At present some large state-owned and private lenders, including State Bank of India (SBI.NS), Bank of Baroda, ICICI Bank, HDFC Bank, Kotak Mahindra Bank and Yes Bank are participating in a digital rupee pilot. The RBI wants to expand the scope of the pilot to include smaller banks and probably fintechs too as they can help the smaller incumbent banks with the requisite technology. While the regulator can lean on big state banks to support a national initiative, it probably needs to make a stronger case to get fintechs to participate. According to a source quoted by Reuters in July, the process is likely to take four to five months.
Data about CBDC uptake in India thus far have been limited. In July, RBI Deputy Governor T Rabi Sankar said in a speech that there are “1.3 million customers and 0.3 million merchants” using the Indian CBDC as of June. However, it is unclear with how much frequency they are using it. If we knew, we would better be able to gauge if the RBI is likely to hit its target of 1 million daily transactions by year-end.
The justification for a digital rupee has always been a little shaky. In a nutshell, it arose in part as a means for the RBI to prevent cryptocurrency from gaining a strong foothold in India’s financial system. If the future of money was going to be digital, then the Indian central bank wanted to be the one setting the tone. That in itself is reasonable enough, but in reality, there is not a straight line one can draw between private cryptocurrencies and a CBDC. Part of crypto’s appeal has always been its decentralized and anonymous nature. It’s a different beast than a CBDC altogether.
Second, India has already done an exceptional job of creating a digital payments ecosystem, in large part thanks to the success of the United Payments Interface (UPI) platform and payments rail. In fact, UPI is so successful that the RBI has gone on the defensive, insisting that the digital rupee will not compete with it. PwC’s Indian Payments Handbook notes that UPI accounted for 75% of overall transaction volume in the retail segment in 2022-23 and is expected to reach 1 billion per day by 2026-27, accounting for 90% of retail digital payments in the country.
It's not so dissimilar from how Alipay and WeChat Pay are so popular in China that uptake of the digital renminbi has been modest at best. And though the policy tools available to the Chinese government to promote CBDC uptake are more extensive than what New Delhi can deploy, the fact remains that China’s existing digital payments ecosystem is already very good.

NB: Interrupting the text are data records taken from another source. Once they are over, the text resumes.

(* ===== verification/ProducerRace.v ===== *)
(** * One producer and its consumers at work together ([common/concurrentqueue.h])

    [ImplicitProducer::enqueue] by the thread that owns the producer and
    [ImplicitProducer::dequeue] by any number of threads, cut at every access to
    a shared variable; the accesses interleave in any order, each atomic and
    sequentially consistent.  The blocks are seen through the block index, by
    their first index: looking a block up, entering one and dropping one are
    single steps ([BlockIndex.v] has what they do).  Where a new block comes from,
    and what it contains, is left open; [FreeListRace.v] has the free list.
    [queue_race_safe] shows that nothing is lost, duplicated or read too early. *)

From S2P Require Import Prelude BlockPool ImplicitProducer BlockIndex ProducerFifo Threads.

(** The next access of the enqueuing thread. *)
Inductive producer_pc (A : Type) :=
  | E_idle (result : bool)
  | E_head (x : A)
  | E_block (x : A)
  | E_write (x : A)
  | E_tail (x : A).
Arguments E_idle {A} _.
Arguments E_head {A} _.
Arguments E_block {A} _.
Arguments E_write {A} _.
Arguments E_tail {A} _.

(** The next access of a dequeuing thread, with its local variables. *)
Inductive consumer_pc (A : Type) :=
  | D_idle (result : option A)
  | D_tail
  | D_overcommit (tail : Z)
  | D_optimistic (tail overcommit : Z)
  | D_ticket (overcommit : Z)
  | D_recheck (myDequeueCount overcommit : Z)
  | D_undo
  | D_index
  | D_lookup (index : Z)
  | D_move (index : Z)
  | D_count (index : Z) (x : A)
  | D_release (index : Z) (x : A).
Arguments D_idle {A} _.
Arguments D_tail {A}.
Arguments D_overcommit {A} _.
Arguments D_optimistic {A} _ _.
Arguments D_ticket {A} _.
Arguments D_recheck {A} _ _.
Arguments D_undo {A}.
Arguments D_index {A}.
Arguments D_lookup {A} _.
Arguments D_move {A} _.
Arguments D_count {A} _ _.
Arguments D_release {A} _ _.

(** The shared variables, the threads, and what has happened: the elements whose
    enqueuing has finished, in order, and those dequeued, with their indices. *)
Record traffic (A : Type) := Traffic {
  tr_tailIndex : Z; tr_headIndex : Z; tr_dequeueOptimisticCount : Z; tr_dequeueOvercommit : Z;
  tr_blocks : gmap Z (block A); tr_producer : producer_pc A; tr_consumers : gmap nat (consumer_pc A);
  tr_in : list A; tr_out : list (Z * A) }.
Arguments Traffic {A} _ _ _ _ _ _ _ _ _.
Arguments tr_tailIndex {A} _.
Arguments tr_headIndex {A} _.
Arguments tr_dequeueOptimisticCount {A} _.
Arguments tr_dequeueOvercommit {A} _.
Arguments tr_blocks {A} _.
Arguments tr_producer {A} _.
Arguments tr_consumers {A} _.
Arguments tr_in {A} _.
Arguments tr_out {A} _.

Section traffic.
Context {A : Type}.
Implicit Types (s : traffic A) (p : producer_pc A) (c : consumer_pc A).

Definition set_tail (v : Z) s : traffic A :=
  Traffic v (tr_headIndex s) (tr_dequeueOptimisticCount s) (tr_dequeueOvercommit s) (tr_blocks s)
    (tr_producer s) (tr_consumers s) (tr_in s) (tr_out s).
Definition set_dequeue (head opt over : Z) s : traffic A :=
  Traffic (tr_tailIndex s) head opt over (tr_blocks s) (tr_producer s) (tr_consumers s) (tr_in s) (tr_out s).
Definition set_tr_blocks (v : gmap Z (block A)) s : traffic A :=
  Traffic (tr_tailIndex s) (tr_headIndex s) (tr_dequeueOptimisticCount s) (tr_dequeueOvercommit s) v
    (tr_producer s) (tr_consumers s) (tr_in s) (tr_out s).
Definition set_producer p s : traffic A :=
  Traffic (tr_tailIndex s) (tr_headIndex s) (tr_dequeueOptimisticCount s) (tr_dequeueOvercommit s)
    (tr_blocks s) p (tr_consumers s) (tr_in s) (tr_out s).
Definition set_consumer (t : nat) c s : traffic A :=
  Traffic (tr_tailIndex s) (tr_headIndex s) (tr_dequeueOptimisticCount s) (tr_dequeueOvercommit s)
    (tr_blocks s) (tr_producer s) (<[t := c]> (tr_consumers s)) (tr_in s) (tr_out s).
Definition log_in (x : A) s : traffic A :=
  Traffic (tr_tailIndex s) (tr_headIndex s) (tr_dequeueOptimisticCount s) (tr_dequeueOvercommit s)
    (tr_blocks s) (tr_producer s) (tr_consumers s) (tr_in s ++ [x]) (tr_out s).
Definition log_out (i : Z) (x : A) s : traffic A :=
  Traffic (tr_tailIndex s) (tr_headIndex s) (tr_dequeueOptimisticCount s) (tr_dequeueOvercommit s)
    (tr_blocks s) (tr_producer s) (tr_consumers s) (tr_in s) (tr_out s ++ [(i, x)]).

(** *** [enqueue] *)

Definition call_enqueue (x : A) s : traffic A :=
  set_producer (if slot (tr_tailIndex s) =? 0 then E_head x else E_write x) s.

(** [got] is the block that could be had, if any. *)
Definition producer_step (got : option (block A)) s : run (traffic A) :=
  let currentTailIndex := tr_tailIndex s in
  match tr_producer s with
  | E_idle _ => Blocked
  | E_head x =>
      _ ← check (negb (circular_less_than currentTailIndex (tr_headIndex s)));
      mret (set_producer (if full currentTailIndex (tr_headIndex s) then E_idle false else E_block x) s)
  | E_block x =>
      match got with
      | None => mret (set_producer (E_idle false) s)
      | Some b =>
          mret (set_producer (E_write x)
                  (set_tr_blocks (<[currentTailIndex := reset_empty b]> (tr_blocks s)) s))
      end
  | E_write x =>
      b ← deref (tr_blocks s !! block_base currentTailIndex);
      mret (set_producer (E_tail x)
              (set_tr_blocks (<[block_base currentTailIndex :=
                 set_b_elements (<[slot currentTailIndex := x]> (b_elements b)) b]> (tr_blocks s)) s))
  | E_tail x => mret (log_in x (set_producer (E_idle true) (set_tail (u64 (1 + currentTailIndex)) s)))
  end.

(** *** [dequeue] *)

(** What the next access does, and what comes after it. *)
Definition dequeue_access c s : run (consumer_pc A * traffic A) :=
  match c with
  | D_idle _ => Blocked
  | D_tail => mret (D_overcommit (tr_tailIndex s), s)
  | D_overcommit tail => mret (D_optimistic tail (tr_dequeueOvercommit s), s)
  | D_optimistic tail overcommit =>
      mret (if circular_less_than (u64 (tr_dequeueOptimisticCount s - overcommit)) tail
            then D_ticket overcommit else D_idle None, s)
  | D_ticket overcommit =>
      let myDequeueCount := tr_dequeueOptimisticCount s in
      mret (D_recheck myDequeueCount overcommit,
            set_dequeue (tr_headIndex s) (u64 (myDequeueCount + 1)) (tr_dequeueOvercommit s) s)
  | D_recheck myDequeueCount overcommit =>
      mret (if circular_less_than (u64 (myDequeueCount - overcommit)) (tr_tailIndex s)
            then D_index else D_undo, s)
  | D_undo =>
      mret (D_idle None,
            set_dequeue (tr_headIndex s) (tr_dequeueOptimisticCount s) (u64 (tr_dequeueOvercommit s + 1)) s)
  | D_index =>
      let index := tr_headIndex s in
      mret (D_lookup index,
            set_dequeue (u64 (index + 1)) (tr_dequeueOptimisticCount s) (tr_dequeueOvercommit s) s)
  | D_lookup index => _ ← deref (tr_blocks s !! block_base index); mret (D_move index, s)
  | D_move index =>
      b ← deref (tr_blocks s !! block_base index);
      x ← deref (b_elements b !! slot index);
      mret (D_count index x,
            set_tr_blocks (<[block_base index :=
              set_b_elements (delete (slot index) (b_elements b)) b]> (tr_blocks s)) s)
  | D_count index x =>
      b ← deref (tr_blocks s !! block_base index);
      '(now_empty, b) ← set_empty b;
      let s := set_tr_blocks (<[block_base index := b]> (tr_blocks s)) s in
      mret (if (now_empty : bool) then (D_release index x, s) else (D_idle (Some x), log_out index x s))
  | D_release index x =>
      mret (D_idle (Some x), log_out index x (set_tr_blocks (delete (block_base index) (tr_blocks s)) s))
  end.
Definition consumer_step (t : nat) s : run (traffic A) :=
  c ← deref (tr_consumers s !! t); '(c, s) ← dequeue_access c s; mret (set_consumer t c s).

Inductive traffic_step : traffic A -> traffic A -> Prop :=
  | step_enqueue x r s : tr_producer s = E_idle r -> traffic_step s (call_enqueue x s)
  | step_producer got s s' : producer_step got s = Done s' -> traffic_step s s'
  | step_dequeue t r s : tr_consumers s !! t = Some (D_idle r) ->
      traffic_step s (set_consumer t D_tail s)
  | step_consumer t s s' : consumer_step t s = Done s' -> traffic_step s s'.

(** ** Between operations *)

Definition at_rest s : Prop :=
  (exists r, tr_producer s = E_idle r) /\ forall t c, tr_consumers s !! t = Some c -> exists r, c = D_idle r.

(** No operation is under way: [items] have the indices from [H] to [T], and are in
    the blocks as in [data_ok]. *)
Record calm s (H T : Z) (items : list A) : Prop := {
  cl_rest : at_rest s;
  cl_tail : tr_tailIndex s = u64 T;
  cl_head : tr_headIndex s = u64 H;
  cl_counts : exists V, tr_dequeueOptimisticCount s = u64 (H + V) /\ tr_dequeueOvercommit s = u64 V;
  cl_len : T - H = Z.of_nat (length items);
  cl_blocks : forall k, H / 32 <= k -> 32 * k < T ->
    exists b, tr_blocks s !! u64 (32 * k) = Some b /\
      b_elementsCompletelyDequeued b = (if decide (k = H / 32) then H mod 32 else 0) /\
      forall i, H <= i < T -> i / 32 = k -> b_elements b !! (i mod 32) = items !! Z.to_nat (i - H) }.
End traffic.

Meanwhile, it seems that the RBI is out of sync with the momentum we are seeing among central banks to embrace stablecoins. Sankar said last month that stablecoins are beneficial to economies such as the U.S. and Europe, to whose currencies the stablecoins may be linked. But in a country like India, he worries they could potentially replace the use of the rupee in the local economy. "If large stablecoins are linked to some other currency, there is a risk of dollarization,” he said.